見上げた空の先に、確かな流れがある──目には見えない“神の縁”。


「では、我が神殿の若き神官たち──」


「うちひとり。あなたと共に来ていた者……医療に関心を持つ、その子。

あの者には、忍たちと共に旅をさせてください。

“治す力”を、より深く、現場で学ばせるために」


「……はい。必ず、送り出します」


「そして、ナセル殿──あなたの弟子。

彼には、レイナたちと旅を共にさせなさい。

いずれ“新しい土地”で、彼は“神官長”となる。

今はまだ、経験が浅くとも、彼はあなたの“後継”として生きるべき器を持っています」


神官長は、静かに目を伏せ、胸に手を置いた。


「……わかりました。私が導きます。ふたりとも、きっと道を見つけるでしょう」


そして、神カグヤは、最後の言葉を紡いだ。


「あなたに、もうひとつの役目を託します」


「……何なりと」


「忍たちと共に旅する医療神官が、やがてあなたの元に戻ってきます。

その時、彼が神殿で“医療の祈り”を行えるよう、場を整えてください。

規律に縛られすぎず、癒しと救いを与える“実践の場”を、

あなた自身が、用意してあげてください」


「……承知いたしました」


「その後。あなたは、いよいよ次の地へと向かうことになります。

忍がいる国へ。
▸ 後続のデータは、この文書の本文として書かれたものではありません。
Lemma get_breakdown_counts (l : list FormattedIncident) :
  get_breakdown l =
  (count_disposition Actionable l, count_disposition NonActionable l,
   count_disposition Transient l, count_disposition NotTagged l).
Proof.
  unfold get_breakdown. change (fold_left _ l (0, 0, 0, 0))
    with (fold_left breakdown_step l (0, 0, 0, 0)).
  rewrite breakdown_loop. reflexivity.
Qed.

(** The four dispositions partition any list of incidents. *)
Lemma count_disposition_total (l : list FormattedIncident) :
  count_disposition Actionable l + count_disposition NonActionable l
  + count_disposition Transient l + count_disposition NotTagged l
  = Z.of_nat (List.length l).
Proof.
  unfold count_disposition. induction l as [|i l IH]; [reflexivity|].
  cbn [filter List.length]. destruct (disposition i); cbn [Disposition_eqb List.length]; lia.
Qed.

(** *** Worlds and runs *)

Lemma printed_nil (w : World) : printed [] w = w.
Proof. destruct w. unfold printed. cbn. now rewrite app_nil_r. Qed.

Lemma printed_printed (a b : list string) (w : World) :
  printed b (printed a w) = printed (a ++ b) w.
Proof. unfold printed. cbn. now rewrite app_assoc. Qed.

Lemma logged_nil (w : World) : logged [] w = w.
Proof. destruct w. unfold logged. cbn. now rewrite app_nil_r. Qed.

Lemma logged_logged (a b : list string) (w : World) :
  logged b (logged a w) = logged (a ++ b) w.
Proof. unfold logged. cbn. now rewrite app_assoc. Qed.

(** Sequencing after a computation that returns. *)
Lemma bind_ok {A B} (c : M A) (k : A -> M B) (w w' : World) (a : A) :
  c w = (Ok a, w') -> bind c k w = k a w'.
Proof. unfold bind. now intros ->. Qed.

(** Sequencing after a computation that raises. *)
Lemma bind_raise {A B} (c : M A) (k : A -> M B) (w w' : World) (e : exn) :
  c w = (Raise e, w') -> bind c k w = (Raise e, w').
Proof. unfold bind. now intros ->. Qed.

Lemma print_run (s : string) (w : World) : print s w = (Ok tt, printed [s] w).
Proof. reflexivity. Qed.

Lemma ticks_zero (w : World) : ticks 0 w = w.
Proof. destruct w. reflexivity. Qed.

Lemma ticks_tick (n : nat) (w : World) : ticks n (tick w) = ticks (S n) w.
Proof. unfold ticks, tick. cbn. now rewrite Nat.add_succ_r. Qed.

Lemma logged_ticks (msgs : list string) (n : nat) (w : World) :
  ticks n (logged msgs w) = logged msgs (ticks n w).
Proof. reflexivity. Qed.

(** *** The normaliser *)

(** The loop over the notes builds the list of formatted notes in order. *)
Lemma formatted_notes_loop (l : list Note) (acc : list string) :
  fold_left (fun acc note =>
               (acc ++ [(user_summary note ++ ": " ++ content note)%string])%list)
            l acc
  = (acc ++ map format_note l)%list.
Proof.
  revert acc. induction l as [|n l IH]; intros acc; cbn [fold_left map].
  - now rewrite app_nil_r.
  - rewrite IH, <- app_assoc. reflexivity.
Qed.

(** [formatted_notes[-1] if formatted_notes else 'NO NOTE']. *)
Lemma last_or_sentinel (l : list string) :
  match l with
  | [] => "NO NOTE"
  | _ :: _ => List.last l ""
  end = List.last l "NO NOTE".
Proof.
  destruct l as [|x l]; [reflexivity|].
  revert x. induction l as [|y l IH]; intros x; [reflexivity|].
  change (List.last (x :: y :: l) "") with (List.last (y :: l) "").
  change (List.last (x :: y :: l) "NO NOTE") with (List.last (y :: l) "NO NOTE").
  apply IH.
Qed.

(** The formatted incident of a raw incident whose timestamp parses: the
    warning, if any, is logged and the clock is read once. *)
Lemma format_incident_ok (env : Collaborators) (r : Incident) (d : datetime)
    (w : World) :
  parse_local env (replace_time (clock w (reads w)) 0 0 0 0) (created_at r)
  = Some d ->
  format_incident env r w =
  (Ok (mkFormattedIncident (service_summary (incident_service r)) (html_url r)
         (incident_urgency r) (resolve_description r) d
         (map format_note (incident_notes r))
         (List.last (map format_note (incident_notes r)) "NO NOTE")),
   logged (warning_of r) (tick w)).
Proof.
  intros Hparse. unfold format_incident, warning_of, resolve_description.
  rewrite formatted_notes_loop, last_or_sentinel. cbn [app].
  destruct (title r) as [t|]; [|destruct (summary r) as [s|];
    [|destruct (id_ r) as [i|]]];
    unfold bind, ret, logger_warning, datetime_now;
    cbn [stdout log clock reads]; rewrite Hparse;
    rewrite ?logged_nil; reflexivity.
Qed.

(** A timestamp that does not parse aborts the normaliser, after the
    warning and the reading of the clock. *)
Lemma format_incident_parse_error (env : Collaborators) (r : Incident) (w : World) :
  parse_local env (replace_time (clock w (reads w)) 0 0 0 0) (created_at r)
  = None ->
  format_incident env r w
  = (Raise ParserError, logged (warning_of r) (tick w)).
Proof.
  intros Hparse. unfold format_incident, warning_of, resolve_description.
  destruct (title r) as [t|]; [|destruct (summary r) as [s|];
    [|destruct (id_ r) as [i|]]];
    unfold bind, ret, raise, logger_warning, datetime_now;
    cbn [stdout log clock reads]; rewrite Hparse;
    rewrite ?logged_nil; reflexivity.
Qed.

Lemma get_formatted_incidents_loop (env : Collaborators) (raws : list Incident) :
  forall acc w,
  all_parse env (clock w) (reads w) raws ->
  exists fis,
    for_fold raws acc
      (fun formatted_incidents incident =>
         formatted_incident <- format_incident env incident ;;
         ret (formatted_incidents ++ [formatted_incident])%list) w
    = (Ok (acc ++ fis)%list,
       logged (flat_map warning_of raws) (ticks (List.length raws) w)) /\
    Forall2 (normalized env) raws fis /\
    map (fun f => Some (created_on f)) fis
    = map (fun kr =>
             parse_local env (replace_time (clock w (fst kr)) 0 0 0 0)
               (created_at (snd kr)))
        (combine (seq (reads w) (List.length raws)) raws).
Proof.
  induction raws as [|r raws IH]; intros acc w Hparse.
  - exists []. cbn. rewrite logged_nil, ticks_zero, app_nil_r.
    split; [reflexivity|]. split; [constructor | reflexivity].
  - destruct Hparse as [Hr Hrest]. unfold parses_at in Hr.
    destruct (parse_local env (replace_time (clock w (reads w)) 0 0 0 0)
                (created_at r)) as [d|] eqn:Hparse; [|congruence].
    cbn [for_fold flat_map List.length seq combine map fst snd].
    rewrite (bind_ok _ _ w (logged (warning_of r) (tick w))
               (acc ++ [mkFormattedIncident (service_summary (incident_service r))
                          (html_url r) (incident_urgency r) (resolve_description r) d
                          (map format_note (incident_notes r))
                          (List.last (map format_note (incident_notes r)) "NO NOTE")])%list).
    2:{ rewrite (bind_ok _ _ _ _ _ (format_incident_ok env r d w Hparse)).
        reflexivity. }
    destruct (IH (acc ++ [mkFormattedIncident (service_summary (incident_service r))
                          (html_url r) (incident_urgency r) (resolve_description r) d
                          (map format_note (incident_notes r))
                          (List.last (map format_note (incident_notes r)) "NO NOTE")])%list
                 (logged (warning_of r) (tick w)) Hrest)
      as (fis & Hrun & Hall & Hcreated).
    eexists (_ :: fis). rewrite Hrun, logged_ticks, logged_logged, ticks_tick.
    rewrite <- app_assoc. cbn [app map].
    split; [reflexivity|]. split.
    + constructor; [|exact Hall].
      unfold normalized. cbn. repeat split; try assumption.
      exists (clock w (reads w)). exact Hparse.
    + rewrite Hparse. f_equal. exact Hcreated.
Qed.

(** When every timestamp parses the normaliser returns one formatted
    incident per raw incident, in order, logs one warning per incident
    without description and reads the clock once per incident. *)
Lemma get_formatted_incidents_ok (env : Collaborators) (raws : list Incident)
    (w : World) :
  all_parse env (clock w) (reads w) raws ->
  exists fis,
    get_formatted_incidents env raws w
    = (Ok fis, logged (flat_map warning_of raws) (ticks (List.length raws) w)) /\
    Forall2 (normalized env) raws fis.
Proof.
  intros Hparse.
  destruct (get_formatted_incidents_loop env raws [] w Hparse)
    as (fis & Hrun & Hall & _).
  exists fis. split; [exact Hrun | exact Hall].
Qed.

(** A formatted note contains the separator between author and content. *)
Lemma format_note_has_separator (n : Note) :
  PyStr.contains ": " (format_note n) = true.
Proof. unfold format_note. apply contains_append. Qed.

Lemma normalized_last_note (env : Collaborators) (r : Incident)
    (f : FormattedIncident) :
  normalized env r f ->
  (incident_notes r = [] -> last_note f = "NO NOTE") /\
  (forall pre n, incident_notes r = (pre ++ [n])%list ->
                 last_note f = format_note n).
Proof.
  intros (_ & _ & _ & _ & _ & Hnotes & Hlast). rewrite Hlast, Hnotes. split.
  - intros ->. reflexivity.
  - intros pre n ->. rewrite map_app. cbn [map]. apply last_last.
Qed.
かつての師団が、再び集おうとしている、その土地へ。

あなたの知識と眼差しを、そこで生かす時が来るのです」


静寂。


まるで夢に満ちた世界に、一片の確かな鐘の音が鳴り響いたかのようだった。


神官長は、静かに、深く、頭を垂れた。


「私は、神の言葉を信じ、今世の務めを果たします。

その地に行ける時が来るのならば──喜んで、進みましょう」


カグヤは、何も言わずに、光の衣をひらりと揺らした。

そして優しく、掌を伸ばし、神官長の胸に触れた。


「目覚めた後にも、この言葉は残ります。

“信じる心”が、記憶よりも強く刻まれますから──」


その瞬間、雲が崩れ、光が散った。


風が吹き、現実の匂いが鼻をかすめたとき──

神官長は、焚火の傍らで目を覚ました。


その手には、まだ小さな温もりが、確かに残っていた。

この夜、ひとつの真実が神官長の胸に刻まれました。

忍という存在の本質、そして、魂が再び巡り合った理由。

神カグヤとの対話は、ただの夢ではなく、“新たな章”への扉であり、

若き神官たちがそれぞれの役目を担い、旅立つための灯火となりました。


今はまだ小さな焚火の光も、いつか誰かの夜道を照らす大きな炎となるでしょう。

次に火が灯るとき、その場にいるのは、どの魂でしょうか──。